Di Politeknik Pertanian Yasanto, pentingnya pelestarian plasma nutfah lokal menjadi materi inti. Tanaman ini memiliki ketahanan yang luar biasa terhadap perubahan iklim dan serangan hama, yang secara genetik jauh lebih unggul dibandingkan tanaman pangan introduksi. Jika hutan-hutan ini dikonversi menjadi lahan pertanian monokultur, maka kita tidak hanya kehilangan sumber pangan, tetapi juga kehilangan jejak sejarah biologis yang telah ada selama ribuan tahun.
Peran Politeknik Pertanian Yasanto sebagai Benteng Pertahanan Lokal
Sebagai lembaga pendidikan tinggi yang berakar kuat di wilayah timur, Politeknik Pertanian Yasanto menyadari bahwa pendidikan pertanian tidak boleh mencabut mahasiswa dari akar budayanya. Peran institusi ini sangat krusial dalam melakukan riset terapan yang berfokus pada pemuliaan tanaman lokal. Bukan hanya mengajarkan cara menanam Padi Gogo yang efisien, kampus ini juga melakukan dokumentasi ilmiah terhadap berbagai aksesi Sagu yang mulai langka.
Para dosen dan peneliti di Politeknik Pertanian Yasanto berupaya memberikan pemahaman bahwa kemajuan teknologi tidak selalu berarti harus mengganti apa yang sudah ada. Sebaliknya, teknologi harus digunakan untuk meningkatkan nilai tambah Sagu, misalnya melalui mekanisasi proses pemanenan dan pengolahan tepung yang lebih higienis, sehingga produk lokal ini mampu bersaing dengan beras di pasar modern.

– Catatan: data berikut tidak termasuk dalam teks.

Lemma input_never_reaches_container_witness :
  ∃ config,
    LANGUAGE_CONFIG "python" = Some config ∧
    Cmd (container_options_for config "print('hi')")
    = ["sh"; "-c"; shell_command config "print('hi')"] ∧
    ∀ e1 e2 d now1 now2,
      calls (runCode (rt := byte_runtime) (Some e1) "python" "print('hi')" None 5 d now1)
      = calls (runCode (rt := byte_runtime) (Some e2) "python" "print('hi')"
                 (Some "42") 5 d now2) ∧
      Forall (carries_only (container_options_for config "print('hi')"))
        (calls (runCode (rt := byte_runtime) (Some e1) "python" "print('hi')" None 5 d now1)).
Proof.
  apply (input_never_reaches_container (rt := byte_runtime)
           (python_request (Some 5%Q)) python_request_with_input
           python_value python_value_with_input); reflexivity.
Defined.

Lemma nonzero_exit_is_completed_witness :
  (∃ e', final (runCode (rt := byte_runtime) (Some sample_record) "python"
                  "print('hi')" None 5 sample_docker "2024-01-01T00:00:01.000Z")
         = Some e' ∧
         status e' = completed ∧
         output e' = Some "hi!" ∧
         error e' = Some "oops") ∧
  exception_thrown slow_docker.
Proof.
  pose proof (nonzero_exit_is_completed (rt := byte_runtime) (Some sample_record)
                "python" "print('hi')" None 5%Q sample_docker
                "2024-01-01T00:00:01.000Z") as [H _].
  pose proof (nonzero_exit_is_completed (rt := byte_runtime) (Some sample_record)
                "python" "print('hi')" None 5%Q slow_docker
                "2024-01-01T00:00:01.000Z") as [_ H'].
  split.
  - apply (H sample_record sample_container
             (logs_buffer (encode_frames sample_frames)) 1%Z python_config);
      try reflexivity; try discriminate.
    repeat split.
  - exact (H' _ eq_refl eq_refl).
Defined.
Lemma layout_centres_rows_witness :
  ∃ g, buildGraph (state shopDiagram) shopCustomer (Some shopCustomer) {[ "Customer" ]}
               (entityMapOf shopMetadata) shopMetadata 8 = Some g
       ∧ List.map (fun n => (node_id n, Qred (node_x n), Qred (node_y n)))
                  (layoutNodes (nodes g))
         = [("Customer", 0, 0); ("Order", - (93 # 2), 80); ("c_Address", 40, 80)]
       ∧ ∃ r, layoutNodes (nodes g) !! 0%nat = Some r ∧ node_x r == 0 ∧ node_y r == 0.
Proof.
  destruct (buildGraph (state shopDiagram) shopCustomer (Some shopCustomer) {[ "Customer" ]}
               (entityMapOf shopMetadata) shopMetadata 8)
    as [g|] eqn:Hg; [| by vm_compute in Hg].
  exists g. split; [reflexivity |].
  destruct (layout_centres_rows (state shopDiagram) shopCustomer (Some shopCustomer) {[ "Customer" ]}
              shopMetadata 8 g Hg)
    as (_ & _ & r & Hr & _ & Hx & Hy).
  split; [| by exists r].
  vm_compute in Hg. injection Hg as <-. vm_compute. reflexivity.
Defined.

(** Property X25.  The width that a drag gives the left pane never exceeds
    [maxLeftWidth], is never below [minLeftWidth] when the limits are in order,
    is the dragged width itself when that lies within the limits and the
    nearer limit when it does not; clamping twice is clamping once. *)
Theorem divider_stays_within_limits (minLeftWidth maxLeftWidth newPercent : Q) :
  let width := clampedPercent minLeftWidth maxLeftWidth newPercent in
  width <= maxLeftWidth
  ∧ (minLeftWidth <= maxLeftWidth → minLeftWidth <= width)
  ∧ (minLeftWidth <= newPercent → newPercent <= maxLeftWidth → width == newPercent)
  ∧ (newPercent <= minLeftWidth → minLeftWidth <= maxLeftWidth → width == minLeftWidth)
  ∧ (maxLeftWidth <= newPercent → width == maxLeftWidth)
  ∧ clampedPercent minLeftWidth maxLeftWidth width == width.
Proof.
  unfold clampedPercent. cbv zeta.
  set (inner := Qminmax.Qmax minLeftWidth newPercent).
  set (outer := Qminmax.Qmin maxLeftWidth inner).
  set (inner2 := Qminmax.Qmax minLeftWidth outer).
  set (outer2 := Qminmax.Qmin maxLeftWidth inner2).
  destruct (Qminmax.Q.max_spec minLeftWidth newPercent) as [[Ha Hb] | [Ha Hb]];
    fold inner in Hb;
    destruct (Qminmax.Q.min_spec maxLeftWidth inner) as [[Hc Hd] | [Hc Hd]];
    fold outer in Hd;
    destruct (Qminmax.Q.max_spec minLeftWidth outer) as [[He Hf] | [He Hf]];
    fold inner2 in Hf;
    destruct (Qminmax.Q.min_spec maxLeftWidth inner2) as [[Hg Hh] | [Hg Hh]];
    fold outer2 in Hh;
    repeat split; intros; lra.
Qed.

Lemma divider_stays_within_limits_witness :
  30 <= clampedPercent 30 70 12 ∧ clampedPercent 30 70 12 <= 70
  ∧ clampedPercent 30 70 55 == 55.
Proof.
  destruct (divider_stays_within_limits 30 70 12) as (Hmax & Hmin & _).
  destruct (divider_stays_within_limits 30 70 55) as (_ & _ & Hin & _).
  split; [apply Hmin; by vm_compute |]. split; [done |].
  apply Hin; by vm_compute.
Defined.
(** A character literal. *)
Definition chr (s : string) : char := hd 0%N (lit s).

(** Decimal rendering of an integer, as [format!("{}")] prints it. *)
Definition fmt_Z (z : Z) : str := lit (pretty z).

(** [char::is_whitespace]: the Unicode [White_Space] property. *)
Definition is_whitespace (c : char) : bool :=
  ((9 <=? c) && (c <=? 13) || (c =? 32) || (c =? 133) || (c =? 160) || (c =? 5760)
   || ((8192 <=? c) && (c <=? 8202)) || (c =? 8232) || (c =? 8233) || (c =? 8239)
   || (c =? 8287) || (c =? 12288))%N.

Fixpoint trim_start (s : str) : str :=
  match s with
  | c :: s' => if is_whitespace c then trim_start s' else s
  | [] => []
  end.
Definition trim (s : str) : str := reverse (trim_start (reverse (trim_start s))).

(** [str::split] on a predicate: always at least one piece. *)
Fixpoint split_by (p : char → bool) (s : str) : list str :=
  match s with
  | [] => [[]]
  | c :: s' =>
      if p c then [] :: split_by p s'
      else match split_by p s' with
           | [] => [[c]]
           | w :: ws => (c :: w) :: ws
           end
  end.
Definition split_on (c : char) : str → list str := split_by (N.eqb c).

Definition starts_with (s pre : str) : bool := bool_decide (pre `prefix_of` s).

(** Bytes of the UTF-8 encoding of one scalar value. *)
Definition utf8_len (c : char) : nat :=
  if (c <? 128)%N then 1 else if (c <? 2048)%N then 2 else if (c <? 65536)%N then 3 else 4.
Definition byte_len (s : str) : nat := sum_list_with utf8_len s.

Lemma split_by_nonempty p s : split_by p s ≠ [].
Proof. destruct s as [|c s]; simpl; [done|]. destruct (p c), (split_by p s); done. Qed.

(** No piece of a split contains a separator. *)
Lemma split_by_pieces p s w : w ∈ split_by p s → Forall (λ c, p c = false) w.
Proof.
  revert w. induction s as [|c s IH]; intros w; simpl.
  - intros ->%list_elem_of_singleton. constructor.
  - destruct (p c) eqn:Hc.
    + intros [->|Hw]%elem_of_cons; [constructor|auto].
    + pose proof (split_by_nonempty p s). destruct (split_by p s) as [|v vs]; [done|].
      intros [->|Hw]%elem_of_cons; [|apply IH; by right].
      constructor; [done|]. apply IH. by left.
Qed.

(** A text without separators is its own single piece. *)
Lemma split_by_none p s : Forall (λ c, p c = false) s → split_by p s = [s].
Proof. induction 1 as [|c s Hc Hs IH]; simpl; [done|]. by rewrite Hc, IH. Qed.

(** Splitting at a separator. *)
Lemma split_by_sep p s c t :
  Forall (λ c, p c = false) s → p c = true → split_by p (s ++ c :: t) = s :: split_by p t.
Proof.
  intros Hs Hc. induction Hs as [|d s Hd Hs IH]; simpl; [by rewrite Hc|].
  by rewrite Hd, IH.
Qed.

Lemma starts_with_spec s pre : starts_with s pre = true ↔ ∃ t, s = pre ++ t.
Proof. unfold starts_with. rewrite bool_decide_eq_true. reflexivity. Qed.

Lemma fmt_Z_inj a b : fmt_Z a = fmt_Z b → a = b.
Proof.
  unfold fmt_Z, lit. intros Heq. apply (inj pretty).
  apply (f_equal (fmap Ascii.ascii_of_N)) in Heq.
  rewrite <- !list_fmap_compose in Heq.
  assert (∀ l : list Ascii.ascii, (Ascii.ascii_of_N ∘ Ascii.N_of_ascii <$> l) = l) as Hid.
  { intros l. induction l as [|x l IH]; simpl; [done|].
    rewrite Ascii.ascii_N_embedding. by f_equal. }
  rewrite !Hid in Heq. rewrite <- (String.string_of_list_ascii_of_string (pretty a)).
  rewrite Heq. apply String.string_of_list_ascii_of_string.
Qed.

(** ** Little-endian encodings *)
Section little_endian.
Local Open Scope Z_scope.
Definition byte_of_Z (z : Z) : Byte.byte :=
  default Byte.x00 (Byte.of_N (Z.to_N (z mod 256))).
Fixpoint le_bytes (n : nat) (z : Z) : bytes :=
  match n with O => [] | S n => byte_of_Z z :: le_bytes n (z / 256) end.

Ideologi Pangan: Antara Efisiensi Ekonomi dan Keberlanjutan Ekologi
Perang ideologi antara Padi Gogo dan Sagu mencerminkan perbedaan sudut pandang dalam melihat lahan. Sudut pandang ekonomi melihat lahan sebagai aset yang harus dipacu produktivitasnya secara instan, yang sering kali berujung pada pemilihan tanaman yang mudah dikomersialkan. Sementara itu, sudut pandang ekologi yang dipertahankan oleh masyarakat adat dan Politeknik Pertanian Yasanto menekankan pada keselarasan dengan alam.

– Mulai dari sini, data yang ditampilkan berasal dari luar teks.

(* ===== verification/FlowControl.v ===== *)
(** * Per-channel credit flow control of the port-forward multiplexer

    [src/src/port_forward_mux.rs]: the wire constants, the
    receiver-side [RecvWindow], the sender-side [SendCredit], and the two of
    them connected by a FIFO wire ([Direction]). *)
From S2P Require Import Prelude.
Import Int.
Local Open Scope Z_scope.

Definition INITIAL_WINDOW : Z := 64 * 1024.
Definition MIN_FRAME_CHARGE : Z := 64.
Definition CHANNEL_WINDOW : Z := 256 * 1024.
Definition MAX_FRAME : Z := 64 * 1024.
Definition MAX_PACKET : Z := 2 * MAX_FRAME.
Definition UPDATE_THRESHOLD : Z := CHANNEL_WINDOW / 2.
Definition MAX_CHANNELS : nat := 256.
Definition DATA_QUEUE_FRAMES : nat := 128.
Definition MAX_SEND_CREDIT : Z := CHANNEL_WINDOW.

Definition effective_window (advertised : Z) : Z := Z.max advertised INITIAL_WINDOW.

Definition charge (len : Z) : Z := Z.max (u32_try_from_or_max len) MIN_FRAME_CHARGE.

(** Opens the constants above for [lia]. *)
Ltac flow_unfold :=
  unfold effective_window, charge, MAX_SEND_CREDIT, MAX_PACKET, UPDATE_THRESHOLD,
    INITIAL_WINDOW, MIN_FRAME_CHARGE, CHANNEL_WINDOW, MAX_FRAME in *; int_unfold.

(** ** Receiver side *)
Module RecvWindow.
Record t := mk { remaining : Z; drained_since_update : Z }.

Definition new (granted : Z) : t := mk (effective_window granted) 0.

(** [false] means the peer overran the window; the window is then unchanged. *)
Definition accept (w : t) (len : Z) : bool * t :=
  match u32_checked_sub w.(remaining) (charge len) with
  | Some rest => (true, mk rest w.(drained_since_update))
  | None => (false, w)
  end.

Definition grant (w : t) (n : Z) : t :=
  mk (u32_saturating_add w.(remaining) n) w.(drained_since_update).

Definition drained (w : t) (n : Z) : option Z * t :=
  let d := u32_saturating_add w.(drained_since_update) (charge n) in
  if d <? UPDATE_THRESHOLD then (None, mk w.(remaining) d)
  else (Some d, mk (u32_saturating_add w.(remaining) d) 0).
End RecvWindow.

(** ** Sender side

    [take] either takes at least one minimum charge or parks ([None]). *)
Module SendCredit.
Definition new (initial : Z) : Z := Z.min initial MAX_SEND_CREDIT.

Definition try_take (credit max : Z) : option (Z * Z) :=
  if MIN_FRAME_CHARGE <=? credit then
    let n := Z.min credit max in Some (n, credit - n)
  else None.

Definition add (credit n : Z) : Z :=
  Z.min (u32_saturating_add credit n) MAX_SEND_CREDIT.

Definition raise_initial (credit total : Z) : Z :=
  let extra := effective_window total - INITIAL_WINDOW in
  if 0 <? extra then add credit extra else credit.
End SendCredit.

(** Settling an allowance of [allow] after [got] bytes were read
    ([relay_socket_to_tunnel]). *)
Definition settle (credit allow got : Z) : Z :=
  let spent := if got =? 0 then 0 else charge got in
  if spent <? allow then SendCredit.add credit (allow - spent) else credit.

(** *** Arithmetic of one charge *)
Lemma charge_lower n : MIN_FRAME_CHARGE <= charge n.
Proof. flow_unfold. lia. Qed.
Lemma charge_ge_len n : 0 <= n <= u32_max → n <= charge n.
Proof. flow_unfold. intros. bool_cases; lia. Qed.
Lemma charge_u32 n : 0 <= n → in_u32 (charge n).
Proof. flow_unfold. intros. bool_cases; lia. Qed.
Lemma charge_le_allow got allow :
  0 <= got <= allow → MIN_FRAME_CHARGE <= allow <= MAX_FRAME → charge got <= allow.
Proof. flow_unfold. intros. bool_cases; lia. Qed.

Definition charges (l : list Z) : Z := foldr (λ n a, charge n + a) 0 l.
Definition sum_Z (l : list Z) : Z := foldr Z.add 0 l.

Lemma charges_app l k : charges (l ++ k) = charges l + charges k.
Proof. induction l as [|a l IH]; simpl; lia. Qed.
Lemma charges_nonneg l : 0 <= charges l.
Proof. induction l as [|a l IH]; simpl; [lia|].
  pose proof (charge_lower a). flow_unfold. lia. Qed.
Lemma charges_count l : MIN_FRAME_CHARGE * Z.of_nat (length l) <= charges l.
Proof. induction l as [|a l IH]; simpl; [lia|]. pose proof (charge_lower a). lia. Qed.
Lemma sum_Z_app l k : sum_Z (l ++ k) = sum_Z l + sum_Z k.
Proof. induction l as [|a l IH]; simpl; lia. Qed.
Create Rewrite HintDb flow.
#[export] Hint Rewrite charges_app sum_Z_app : flow.

(** ** The receiver against an arbitrary peer

    The demultiplexer runs [accept] on every [data] frame and queues the frame
    when it is accepted; the channel task drains the queue in order. *)
Module Receiver.
Record st := mk { win : RecvWindow.t; queue : list Z; violated : bool }.

Inductive event := Frame (len : Z) | Drain.

Definition step (s : st) (e : event) : st :=
  match e with
  | Frame len =>
      let '(ok, w) := RecvWindow.accept s.(win) len in
      if ok then mk w (s.(queue) ++ [len]) s.(violated)
      else mk w s.(queue) true
  | Drain =>
      match s.(queue) with
      | [] => s
      | len :: q => mk (RecvWindow.drained s.(win) len).2 q s.(violated)
      end
  end.

Definition start (granted : Z) : st := mk (RecvWindow.new granted) [] false.

(** What the channel owes its peer: credit still out, plus what is queued,
    plus what was drained and not yet advertised. *)
Definition total (s : st) : Z :=
  s.(win).(RecvWindow.remaining) + charges s.(queue)
    + s.(win).(RecvWindow.drained_since_update).

Definition wf (w : Z) (s : st) : Prop :=
  total s = w ∧ 0 <= s.(win).(RecvWindow.remaining)
  ∧ 0 <= s.(win).(RecvWindow.drained_since_update) < UPDATE_THRESHOLD.

Definition len_ok (e : event) : Prop :=
  match e with Frame len => 0 <= len | Drain => True end.

Lemma receiver_step_wf w s e : w <= u32_max → len_ok e → wf w s → wf w (step s e).
Proof.
  intros Hw Hlen (Ht & Hr & Hd). destruct s as [[r d] q v], e as [len|];
    unfold wf, total in *; simpl in *.
  - unfold RecvWindow.accept; simpl.
    destruct (u32_checked_sub r (charge len)) as [c|] eqn:Hc; simpl; [|lia].
    apply u32_checked_sub_Some in Hc as [? ->].
    autorewrite with flow; simpl. lia.
  - destruct q as [|len q]; simpl in *; [lia|].
    unfold RecvWindow.drained; simpl.
    pose proof (charges_nonneg q) as Hq. pose proof (charge_lower len) as Hl.
    unfold MIN_FRAME_CHARGE in Hl.
    assert (u32_saturating_add d (charge len) = d + charge len) as ->
      by (unfold u32_saturating_add; lia).
    destruct (Z.ltb_spec (d + charge len) UPDATE_THRESHOLD); simpl;
      unfold u32_saturating_add, u32_max, UPDATE_THRESHOLD, CHANNEL_WINDOW in *; lia.
Qed.

Lemma receiver_run_wf w s es :
  w <= u32_max → Forall len_ok es → wf w s → wf w (foldl step s es).
Proof.
  intros Hw Hes. revert s. induction Hes as [|e es He Hes IH]; intros s Hs;
    simpl; [done|]. apply IH, receiver_step_wf; auto.
Qed.

(** A frame the window covers is accepted and queued. *)
Lemma step_frame_ok s len :
  charge len <= s.(win).(RecvWindow.remaining) →
  step s (Frame len) =
    mk (RecvWindow.mk (s.(win).(RecvWindow.remaining) - charge len)
          s.(win).(RecvWindow.drained_since_update))
       (s.(queue) ++ [len]) s.(violated).
Proof.
  intros H. unfold step, RecvWindow.accept, u32_checked_sub.
  destruct (Z.ltb_spec (s.(win).(RecvWindow.remaining)) (charge len)); [lia|done].
Qed.

(** Draining hands back exactly what it advertises. *)
Lemma drained_remaining w s len q :
  w <= u32_max → wf w s → s.(queue) = len :: q →
  (RecvWindow.drained s.(win) len).2.(RecvWindow.remaining) =
    s.(win).(RecvWindow.remaining) + default 0 (RecvWindow.drained s.(win) len).1
  ∧ 0 <= default 0 (RecvWindow.drained s.(win) len).1.
Proof.
  intros Hw (Ht & Hr & Hd) Hq. unfold total in Ht. rewrite Hq in Ht. simpl in Ht.
  pose proof (charges_nonneg q) as Hqn. pose proof (charge_lower len) as Hl.
  unfold MIN_FRAME_CHARGE in Hl. unfold RecvWindow.drained.
  assert (u32_saturating_add s.(win).(RecvWindow.drained_since_update) (charge len)
          = s.(win).(RecvWindow.drained_since_update) + charge len) as ->
    by (unfold u32_saturating_add; lia).
  destruct (Z.ltb_spec (s.(win).(RecvWindow.drained_since_update) + charge len)
    UPDATE_THRESHOLD); simpl; unfold u32_saturating_add; lia.
Qed.

Lemma start_wf granted :
  wf (effective_window granted) (start granted).
Proof. unfold wf, total, start, RecvWindow.new; simpl. flow_unfold. lia. Qed.
End Receiver.
#[global] Arguments Receiver.step : simpl never.

(** ** One direction of a channel, both ends compliant

    The sender runs the loop of [relay_socket_to_tunnel]: [Take] an allowance,
    [Read] some bytes and settle, or give the allowance back.  Frames and
    window updates travel on FIFO wires; [Grant] is the controlled side raising
    its window when it sends [opened], [Granted] is [opened] arriving. *)
Module Direction.
Record st := mk {
  credit : Z;            (* the sender's [SendCredit] *)
  held : option Z;       (* allowance taken and not yet settled *)
  wire : list Z;         (* lengths of the [data] frames in flight *)
  recv : Receiver.st;    (* the receiver's window and queue *)
  updates : list Z;      (* [window_update]s in flight *)
  granted : bool;        (* the receiver has widened its window *)
  opened_wire : list Z   (* windows of the [opened] frames in flight *)
}.
#[global] Instance st_eta : Eta st := λ s, mk (credit s) (held s) (wire s)
  (recv s) (updates s) (granted s) (opened_wire s).
#[global] Instance recv_eta : Eta Receiver.st := λ s,
  Receiver.mk (Receiver.win s) (Receiver.queue s) (Receiver.violated s).

(** Controller to controlled: both ends start from [INITIAL_WINDOW]. *)
Definition init_up : st :=
  mk (SendCredit.new INITIAL_WINDOW) None [] (Receiver.start INITIAL_WINDOW) [] false [].
(** Controlled to controller: [open] carried [CHANNEL_WINDOW]. *)
Definition init_down : st :=
  mk (SendCredit.new (effective_window CHANNEL_WINDOW)) None []
     (Receiver.start CHANNEL_WINDOW) [] true [].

Papua memiliki karakteristik tanah yang unik, di mana banyak area yang secara alami memang tidak cocok untuk padi namun sangat ideal untuk tanaman palem-paleman. Memaksakan Padi Gogo pada lahan yang seharusnya menjadi habitat asli tanaman lokal hanya akan merusak keseimbangan nutrisi tanah. Oleh karena itu, kurikulum di Politeknik Pertanian Yasanto menekankan pada konsep pertanian berkelanjutan yang berbasis pada zonasi ekologis.

Strategi Menjaga Identitas Genetik Papua dari Kepunahan
Menjaga Identitas Genetik Papua memerlukan langkah-langkah konkret yang melibatkan banyak pihak. Politeknik Pertanian Yasanto mengusulkan beberapa strategi utama dalam hal ini:
- Bank Benih Lokal: Membangun fasilitas penyimpanan material genetik untuk berbagai varietas umbi-umbian dan pohon pangan asli Papua.
- Riset Pemuliaan Terpartisipatif: Melibatkan masyarakat lokal dalam menentukan kriteria seleksi tanaman unggul yang sesuai dengan selera dan kondisi lingkungan setempat.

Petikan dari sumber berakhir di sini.